L’orazione che precede la proclamazione della parola di Dio e ne offre la chiave interpretativa ci ricorda perché siamo qui, perché celebriamo l’Eucaristia.

Siamo qui perché il Padre ci ha chiamati (invitati) “a condividere il pane vivo disceso dal cielo”. “Il pane vivo disceso dal cielo” è Gesù. Quindi siamo qui per “condividere”, per partecipare insieme a questo dono che Dio Padre, che Gesù, ci fanno: il pane del loro amore, di un amore che ci è necessario, come è necessario il pane, per vivere, per non venir meno nella nostra vita.

Siamo qui anche per imparare a condividere, per diventare persone che sanno condividere, che non trattengono tutto per se stesse. Questo è il senso della richiesta che abbiamo fatto al Padre nell’orazione: «aiutaci a spezzare nella carità di Cristo anche il pane terreno, perché sia saziata ogni fame del corpo e dello spirito».

Il racconto del vangelo (Gv 6,1-15) parla di Gesù che riesce a sfamare una folla enorme di persone, superando lo scetticismo di Filippo («Duecento denari di pane non sono sufficienti neppure perché ognuno possa riceverne un pezzo”. Duecento denari era una somma considerevole, corrispondeva allo stipendio di 200 giorni di lavoro di un bracciante a giornata;  con quella somma si potevano acquistare circa 1200 kg di pane) e di Andrea («C’è qui un ragazzo che ha cinque pani d’orzo e due pesci; ma che cosa è questo per tanta gente?»).

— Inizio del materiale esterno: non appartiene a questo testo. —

(* ===== verification/Mail.v ===== *)
(** * Mail: [send_report_mail] of run_reports.py

    [send_report_mail(to_addrs, subject, body_html, attachments, cc_addrs,
    smtp_config)] (run_reports.py lines 132-165) is modelled down to the
    message it builds: the configuration check, the [From], [To], [Cc]
    and [Subject] headers, the plain text derived from the HTML body with
    [str.replace], the two text parts and one part per attachment that is
    a file.  What touches the outside world is the class [MailEnv]:
    [os.path.isfile], reading a file, and the SMTP session
    ([SMTP(host, port)], [starttls], [login], [send_message]) as one action
    that may raise.  The [try]/[except Exception] of the function turns
    every raised exception into [False]. *)

From Stdlib Require Import ZArith String Ascii List Bool Lia.
From S2P Require Import Prelude Fetch Config Drill.
Import ListNotations.
Open Scope Z_scope.

(** ** String operations *)

(** [s.replace(pat, rep)] for a non-empty [pat]: the occurrences of [pat]
    from the left, without overlap; [skip] counts the characters of a
    replaced occurrence still to drop. *)
Fixpoint replace_aux (pat rep s : string) (skip : nat) : string :=
  match s with
  | EmptyString => EmptyString
  | String c s' =>
      match skip with
      | S k => replace_aux pat rep s' k
      | O => if starts_with pat s
             then (rep ++ replace_aux pat rep s' (String.length pat - 1))%string
             else String c (replace_aux pat rep s' O)
      end
  end.

Definition py_replace (pat rep s : string) : string := replace_aux pat rep s O.


(** [sep.join(xs)]. *)
Fixpoint py_join (sep : string) (xs : list string) : string :=
  match xs with
  | [] => EmptyString
  | [x] => x
  | x :: xs' => (x ++ sep ++ py_join sep xs')%string
  end.

(** [os.path.basename(p)]: what follows the last [/]. *)
Fixpoint basename_aux (s cur : string) : string :=
  match s with
  | EmptyString => cur
  | String c s' =>
      if Ascii.eqb c "/" then basename_aux s' EmptyString
      else basename_aux s' (cur ++ String c EmptyString)%string
  end.

Definition basename (p : string) : string := basename_aux p EmptyString.


(** Line 147: the plain-text part. *)
Definition plain_text (body_html : string) : string :=
  py_replace "</b>" EmptyString (py_replace "<b>" EmptyString (py_replace "<br>" newline body_html)).

(** ** Messages and the environment *)

Inductive MimePart : Type :=
| MimeText (subtype text : string)                  (** [MIMEText(text, subtype)] *)
| MimeAttachment (filename payload : string).       (** lines 153-157 *)

(** The [MIMEMultipart("alternative")] message. *)
Record Message : Type := mkMessage {
  msg_from : string;
  msg_to : string;
  msg_cc : option string;
  msg_subject : string;
  msg_parts : list MimePart
}.

Class MailEnv : Type := {
  is_file : string -> bool;
  read_file : string -> except string;
  smtp_session : string -> Z -> string -> string -> Message -> except unit
}.

Section Send.
Context `{MailEnv}.

(** Lines 150-157: one part per attachment that is a file, read whole. *)
Fixpoint attachment_parts (paths : list string) : except (list MimePart) :=
  match paths with
  | [] => ok []
  | p :: ps =>
      if is_file p then
        let* payload := read_file p in
        let* rest := attachment_parts ps in
        ok (MimeAttachment (basename p) payload :: rest)
      else attachment_parts ps
  end.

(** Lines 134-157: the message; [to_addrs] and [cc_addrs] are the JSON
    values of [recipients.json], joined as [str.join] iterates them. *)
Definition build_message (cfg : SmtpConfig) (to_addrs : JValue) (subject body_html : string)
  (attachments : list string) (cc_addrs : JValue) : except Message :=
  let* ccs := if py_truthy cc_addrs then json_strings cc_addrs else ok [] in
  let from := if String.eqb (smtp_from cfg) EmptyString then smtp_user cfg else smtp_from cfg in
  let* tos := json_strings to_addrs in
  let cc := match ccs with [] => None | _ => Some (py_join ", " ccs) end in
  let plain := plain_text body_html in
  let* files := attachment_parts attachments in
  ok (mkMessage from (py_join ", " tos) cc subject
        ([MimeText "plain" plain; MimeText "html" body_html] ++ files)).

(** Lines 132-165. *)
Definition send_report_mail (to_addrs : JValue) (subject body_html : string)
  (attachments : list string) (cc_addrs : JValue) (cfg : SmtpConfig) : bool :=
  if String.eqb (smtp_user cfg) EmptyString || String.eqb (smtp_password cfg) EmptyString
  then false
  else match build_message cfg to_addrs subject body_html attachments cc_addrs with
       | inl _ => false
       | inr msg =>
           match smtp_session (smtp_host cfg) (smtp_port cfg) (smtp_user cfg) (smtp_password cfg) msg with
           | inl _ => false
           | inr _ => true
           end
       end.

End Send.

(** The file name of an attachment part. *)
Definition part_name (p : MimePart) : string :=
  match p with
  | MimeAttachment name _ => name
  | MimeText _ _ => EmptyString
  end.

Local Open Scope string_scope.

(** A sample mail environment: one readable report file. *)
Definition sample_mail_env : MailEnv := {|
  is_file := fun p => String.eqb p "./output/E1-01_03_2025.xlsx";
  read_file := fun _ => ok "xlsx";
  smtp_session := fun _ _ _ _ _ => ok tt
|}.

Definition sample_smtp_config : SmtpConfig :=
  mkSmtpConfig EmptyString "smtp.example.com" 587 "reports@example.com" "secret".

(** ** Theorems *)

Section SendProps.
Context `{MailEnv}.

Lemma attachment_parts_names (ps : list string) (parts : list MimePart) :
  attachment_parts ps = ok parts -> map part_name parts = map basename (filter is_file ps).
Proof.
  revert parts. induction ps as [|p ps IH]; intros parts Hp; cbn [attachment_parts filter] in *.
  - injection Hp as <-. reflexivity.
  - destruct (is_file p).
    + apply bind_inr in Hp as (payload & _ & Hp). apply bind_inr in Hp as (rest & Hrest & Hp).
      injection Hp as <-. cbn [map part_name]. rewrite (IH rest Hrest). reflexivity.
    + exact (IH parts Hp).
Qed.

(** C32: [send_report_mail] returns [True] exactly when the SMTP user and
    password are both set, the message can be built, and the SMTP session
    delivers that message; in every other case it returns [False] without
    raising. *)
Theorem send_report_mail_spec (to_addrs : JValue) (subject body_html : string)
  (attachments : list string) (cc_addrs : JValue) (cfg : SmtpConfig) :
  send_report_mail to_addrs subject body_html attachments cc_addrs cfg = true <->
  smtp_user cfg <> EmptyString /\ smtp_password cfg <> EmptyString /\
  exists msg, build_message cfg to_addrs subject body_html attachments cc_addrs = ok msg /\
    smtp_session (smtp_host cfg) (smtp_port cfg) (smtp_user cfg) (smtp_password cfg) msg = ok tt.
Proof.
  unfold send_report_mail.
  destruct (String.eqb_spec (smtp_user cfg) EmptyString) as [Hu|Hu];
    [cbn; split; [discriminate | intros (H1 & _); contradiction]|].
  destruct (String.eqb_spec (smtp_password cfg) EmptyString) as [Hp|Hp];
    [cbn; split; [discriminate | intros (_ & H2 & _); contradiction]|]. cbn [orb].
  destruct (build_message _ _ _ _ _ _) as [e|msg] eqn:Hb.
  - split; [discriminate | intros (_ & _ & msg & Hm & _); discriminate Hm].
  - destruct (smtp_session _ _ _ _ msg) as [e|[]] eqn:Hs.
    + split; [discriminate|]. intros (_ & _ & msg' & Hm & Hs'). injection Hm as <-.
      rewrite Hs in Hs'. inversion Hs'.
    + split; [intros _ | reflexivity]. split; [exact Hu|]. split; [exact Hp|]. eauto.
Qed.

(** C33: the message [send_report_mail] sends: [To] is [", ".join] of
    the recipients as Python iterates them (a JSON string gives its
    characters), [Cc] is set exactly when the copy list is non-empty, the
    subject is the one given, the plain and HTML parts come first and
    then one attachment per file that exists, under its base name. *)
Theorem build_message_spec (cfg : SmtpConfig) (to_addrs : JValue) (subject body_html : string)
  (attachments : list string) (cc_addrs : JValue) (msg : Message) :
  build_message cfg to_addrs subject body_html attachments cc_addrs = ok msg ->
  (exists tos, json_strings to_addrs = ok tos /\ msg_to msg = py_join ", " tos) /\
  (msg_cc msg = None <-> py_truthy cc_addrs = false \/ json_strings cc_addrs = ok []) /\
  msg_subject msg = subject /\
  firstn 2 (msg_parts msg) = [MimeText "plain" (plain_text body_html); MimeText "html" body_html] /\
  map part_name (skipn 2 (msg_parts msg)) = map basename (filter is_file attachments).
Proof.
  unfold build_message. intros Hb.
  apply bind_inr in Hb as (ccs & Hccs & Hb). apply bind_inr in Hb as (tos & Htos & Hb).
  apply bind_inr in Hb as (files & Hfiles & Hb). injection Hb as <-. cbn [msg_to msg_cc msg_subject msg_parts].
  split; [eauto|]. split; [|split; [reflexivity | split; [reflexivity|]]].
  - destruct (py_truthy cc_addrs); [|injection Hccs as <-; split; [intros _; left; reflexivity | reflexivity]].
    rewrite Hccs. destruct ccs; split; intros Hc; try reflexivity; try discriminate.
    + right. reflexivity.
    + destruct Hc as [Hc|Hc]; discriminate.
  - apply attachment_parts_names, Hfiles.
Qed.

End SendProps.

#[local] Existing Instance sample_mail_env.

Lemma send_report_mail_spec_witness :
  send_report_mail (JArr [JStr "ops@e1.example"]) "E1_user_funnel_01_03_2025" "Dear team"
    ["./output/E1-01_03_2025.xlsx"] (JArr []) sample_smtp_config = true.
Proof.
  apply send_report_mail_spec. split; [discriminate|]. split; [discriminate|].
  eexists. split; reflexivity.
Defined.

Lemma build_message_spec_witness :
  exists msg,
    build_message sample_smtp_config (JStr "ops") "s" "b<br>" ["./output/E1-01_03_2025.xlsx"; "gone.xlsx"]
      JNull = ok msg /\
    msg_to msg = "o, p, s" /\ msg_cc msg = None /\
    map part_name (skipn 2 (msg_parts msg)) = ["E1-01_03_2025.xlsx"].
Proof.
  destruct (build_message sample_smtp_config (JStr "ops") "s" "b<br>"
              ["./output/E1-01_03_2025.xlsx"; "gone.xlsx"] JNull) as [e|msg] eqn:E;
    [vm_compute in E; discriminate|].
  exists msg. split; [reflexivity|].
  destruct (build_message_spec _ _ _ _ _ _ _ E) as ((tos & Ht & Hto) & Hcc & _ & _ & Hn).
  split; [rewrite Hto; vm_compute in Ht; injection Ht as <-; reflexivity|].
  split; [apply Hcc; left; reflexivity | rewrite Hn; reflexivity].
Defined.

Gesù il miracolo di sfamare una folla numerosa non lo compie da solo, ma chiede la collaborazione, la disponibilità di un ragazzo. Questi non trattiene per sé le risorse di cibo che aveva, cinque pani d’orzo e due pesci. Quanto il ragazzo possiede non è in grado di sfamare tutte quelle persone che avevano cercato Gesù. Tuttavia quel poco cibo, affidato a Gesù, consegnato nelle sue mani, compie il “miracolo” non solo di sfamare la folla, ma anche di avanzare.

Il gesto del ragazzo dice la sua libertà e la sua fiducia. La libertà dal proprio bisogno (questi pani e questi pesci servono a me), dalla paura (se mi privo del mio cibo non l’ho più per me). La fiducia in Gesù (quello che consegno a Lui non va perso, servirà a qualcosa, non m’impoverisce, mi verrà in qualche modo restituito).

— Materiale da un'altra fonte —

(* ===== verification/Pipeline.v ===== *)
(** * Pipeline: the [run] loop of run_reports.py

    [run(demo, date_spec)] (run_reports.py lines 172-248) is modelled over
    the class [ReportEnv]: the Drill source of [Fetch], the mail
    environment of [Mail], the process environment and the parsed
    [recipients.json] that [load_config] and [load_recipients] of [Config]
    read, the clock that gives yesterday's token, [os.makedirs] and the
    saving of the workbook [Render] lays out, both as fallible actions.
    The loop over [to_map.items()] threads the [any_written] flag and the
    list of per-entity outcomes; the [try]/[except Exception] of each
    iteration is the sum type [except Outcome] of the entity's event. *)

From Stdlib Require Import ZArith String Ascii List Bool Lia.
From S2P Require Import Prelude Frames Funnel Calendar DateFormat DateRange PyInt Fetch Render Config Mail.
Import ListNotations Table.
Open Scope Z_scope.

(** ** Strings of the output path *)

(** [s.endswith("/")]. *)
Fixpoint ends_with_slash (s : string) : bool :=
  match s with
  | EmptyString => false
  | String c EmptyString => Ascii.eqb c "/"
  | String _ s' => ends_with_slash s'
  end.

(** [os.path.join(a, b)] of posixpath. *)
Definition path_join (a b : string) : string :=
  if starts_with "/" b then b
  else if String.eqb a EmptyString || ends_with_slash a then (a ++ b)%string
  else (a ++ "/" ++ b)%string.

(** Line 214: [safe_id = entity_id.replace("@", "-")]. *)
Definition safe_id (entity_id : string) : string := py_replace "@" "-" entity_id.

(** Line 215: the report file of an entity. *)
Definition out_path (out_dir date_spec entity_id : string) : string :=
  path_join out_dir
    (safe_id entity_id ++ "-" ++ py_replace " -> " "-" date_spec ++ ".xlsx")%string.

(** Lines 235-236: subject and body of the mail. *)
Definition mail_subject (entity_id date_spec : string) : string :=
  (entity_id ++ "_user_funnel_" ++ date_spec)%string.

Definition mail_body (entity_id date_spec : string) : string :=
  ("Dear team,<br>Please find the user funnel for " ++ entity_id ++ " " ++ date_spec
   ++ ".<br><br>Thanks & Regards,<br>Your Team")%string.

(** ** The environment *)

Class ReportEnv : Type := {
  env_drill :: DrillSource;
  env_mail :: MailEnv;
  environ : list (string * string);
  recipients_json : except JValue;            (** [open] and [json.load], line 51-52 *)
  yesterday_token : string;                   (** [datetime.now() - timedelta(days=1)] *)
  make_dirs : string -> except unit;          (** [os.makedirs(out_dir, exist_ok=True)] *)
  save_workbook : list SheetOp -> string -> except unit
}.

(** [write_funnel_excel(table, out_path)]: the sheet operations of
    [Render], then the workbook saved on leaving the [with] block (an I/O
    step that may raise). *)
Definition write_funnel_excel `{ReportEnv} (table : list (list Cell)) (path : string) : except unit :=
  let* ops := render_ops table in save_workbook ops path.

(** What one iteration of the loop ends with, when it raises nothing
    before the report is written.  After the write (line 233 sets
    [any_written]) the rest of the [try] either gives the result of
    [send_report_mail] or raises, from [cc_map.get]: [mail_sent] holds
    which. *)
Inductive Outcome : Type :=
| Skipped                                    (** ["No data; skipping."] *)
| Written (path : string) (mail_sent : except bool).

Definition is_written (r : except Outcome) : bool :=
  match r with
  | inr (Written _ _) => true
  | _ => false
  end.

(** The state the loop threads. *)
Record RunState : Type := mkRunState {
  any_written : bool;
  events : list (string * except Outcome)
}.

Definition run_init : RunState := mkRunState false [].

Inductive RunResult : Type :=
| DemoRun (path : string)
| LiveRun (final : RunState).

Section Run.
Context `{ReportEnv}.
Variables (cfg : Config) (date_spec : string) (rcp : Recipients).

(** Lines 216-243: the body of the [try] for one entity. *)
Definition process_entity (entity_id : string) (to_list : JValue) : except Outcome :=
  let base := drill_base_path cfg in
  let host := drill_host cfg in
  let port := drill_port cfg in
  let path := out_path (output_dir cfg) date_spec entity_id in
  let* stages := fetch_stage_metrics base host port entity_id date_spec in
  if stage_frame_empty stages then ok Skipped else
  let* otp := fetch_otp_totals base host port entity_id date_spec in
  let* discovery := fetch_discovery_totals base host port entity_id date_spec in
  let* fi_status := fetch_fi_status_counts base host port entity_id date_spec in
  let* totals := aggregate_stages (stage_values stages) in
  let* table := build_report_table totals otp discovery fi_status in
  let* _ := write_funnel_excel table path in
  let subj := mail_subject entity_id date_spec in
  let body := mail_body entity_id date_spec in
  ok (Written path
        (let* cc_list := json_get (cc_map rcp) entity_id (default_cc rcp) in
         ok (send_report_mail to_list subj body [path] cc_list (smtp cfg)))).

(** One iteration: the outcome is recorded, [any_written] set on a write. *)
Definition run_step (st : RunState) (entry : string * JValue) : RunState :=
  let r := process_entity (fst entry) (snd entry) in
  mkRunState (any_written st || is_written r) (events st ++ [(fst entry, r)]).

(** Lines 211-243: the loop over [to_map.items()]. *)
Definition run_entities (entries : list (string * JValue)) : RunState :=
  fold_left run_step entries run_init.

End Run.

(** Lines 172-248: [run(demo, date_spec)]; [None] stands for the default
    token of yesterday.  Everything before the loop, and the whole demo
    branch, is outside any [try]: its exceptions end the run. *)
Definition run `{ReportEnv} (demo : bool) (date_spec : option string) : except RunResult :=
  let* cfg := load_config environ in
  let* data := recipients_json in
  let* rcp := load_recipients data in
  let date_spec := match date_spec with Some s => s | None => yesterday_token end in
  let* _ := make_dirs (output_dir cfg) in
  if demo then
    let* table := run_demo_table in
    let path := path_join (output_dir cfg) ("demo_funnel_report-" ++ date_spec ++ ".xlsx")%string in
    let* _ := write_funnel_excel table path in
    ok (DemoRun path)
  else match to_map rcp with
       | JObj entries => ok (LiveRun (run_entities cfg date_spec rcp entries))
       | _ => raise AttributeError
       end.

(** Lines 245-247: the closing hint is printed when no report was written. *)
Definition prints_no_reports_hint (st : RunState) : bool := negb (any_written st).

(** A sample environment: the sample Drill source, no file on disk, every
    write succeeding, an SMTP server that accepts every message, and a
    configuration without SMTP credentials. *)
Definition sample_mail : MailEnv := {|
  is_file := fun _ => false;
  read_file := fun _ => raise IOError;
  smtp_session := fun _ _ _ _ _ => ok tt
|}.

Definition sample_recipients_json : JValue :=
  (JObj [("to", JObj [("E1", JArr [JStr "ops@e1.example"]); ("E2", JArr [JStr "ops@e2.example"])]);
         ("cc", JObj [("default", JArr [JStr "cc@example.com"])])])%string.

Definition sample_env : ReportEnv := {|
  env_drill := sample_source;
  env_mail := sample_mail;
  environ := [("OUTPUT_DIR"%string, "./output"%string)];
  recipients_json := ok sample_recipients_json;
  yesterday_token := "08_11_2026";
  make_dirs := fun _ => ok tt;
  save_workbook := fun _ _ => ok tt
|}.

Definition sample_recipients : Recipients :=
  match load_recipients sample_recipients_json with
  | inr r => r
  | inl _ => mkRecipients JNull JNull JNull
  end.

Definition sample_smtp : SmtpConfig :=
  mkSmtpConfig EmptyString "smtp.example.com" 587 EmptyString EmptyString.

(** The sample environment with [SMTP_PORT] set to the empty string, as
    a [.env] line [SMTP_PORT=] leaves it. *)
Definition blank_port_env : ReportEnv := {|
  env_drill := sample_source;
  env_mail := sample_mail;
  environ := [("SMTP_PORT"%string, EmptyString)];
  recipients_json := ok sample_recipients_json;
  yesterday_token := "08_11_2026";
  make_dirs := fun _ => ok tt;
  save_workbook := fun _ _ => ok tt
|}.

(** Drill unreachable: [run_sql] gives [pd.DataFrame()] for every query
    ([Drill.run_sql_transport]), and every frame the fetchers read is
    empty. *)
Definition down_source : DrillSource := {|
  run_sql_stages := fun _ _ _ => empty_stage_frame;
  run_sql_otp := fun _ _ _ => empty_frame;
  run_sql_discovery := fun _ _ _ => empty_frame;
  run_sql_fi_status := fun _ _ _ => []
|}.

Definition down_env : ReportEnv := {|
  env_drill := down_source;
  env_mail := sample_mail;
  environ := [];
  recipients_json := ok sample_recipients_json;
  yesterday_token := "08_11_2026";
  make_dirs := fun _ => ok tt;
  save_workbook := fun _ _ => ok tt
|}.

(** ** The loop *)

Section Loop.
Context `{ReportEnv}.
Variables (cfg : Config) (date_spec : string) (rcp : Recipients).

Lemma run_fold (entries : list (string * JValue)) (st : RunState) :
  fold_left (run_step cfg date_spec rcp) entries st
  = mkRunState
      (any_written st || existsb (fun en => is_written (process_entity cfg date_spec rcp
                                                          (fst en) (snd en))) entries)
      (events st ++ map (fun en => (fst en, process_entity cfg date_spec rcp
                                              (fst en) (snd en))) entries).
Proof.
  revert st. induction entries as [|en entries IH]; intros [aw evs]; cbn [fold_left].
  - cbn. rewrite orb_false_r, app_nil_r. reflexivity.
  - rewrite IH. unfold run_step. cbn [any_written events existsb map].
    rewrite orb_assoc, <- app_assoc. reflexivity.
Qed.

Gesù continua ancora oggi a compiere i suoi miracoli, non da solo, ma chiedendo la nostra collaborazione, la nostra disponibilità, la stesse che ha chiesto quel giorno al ragazzo. Anche noi come quel ragazzo possediamo limitate risorse, insufficienti da sole a sfamare il bisogno di vita, di felicità nostro e di tante persone.

Il ragazzo del vangelo ci invita a non assecondare esclusivamente il nostro bisogno, a non ascoltare le nostre paure, a fidarci di Gesù, mettendo a sua disposizione le limitate risorse della nostra umanità.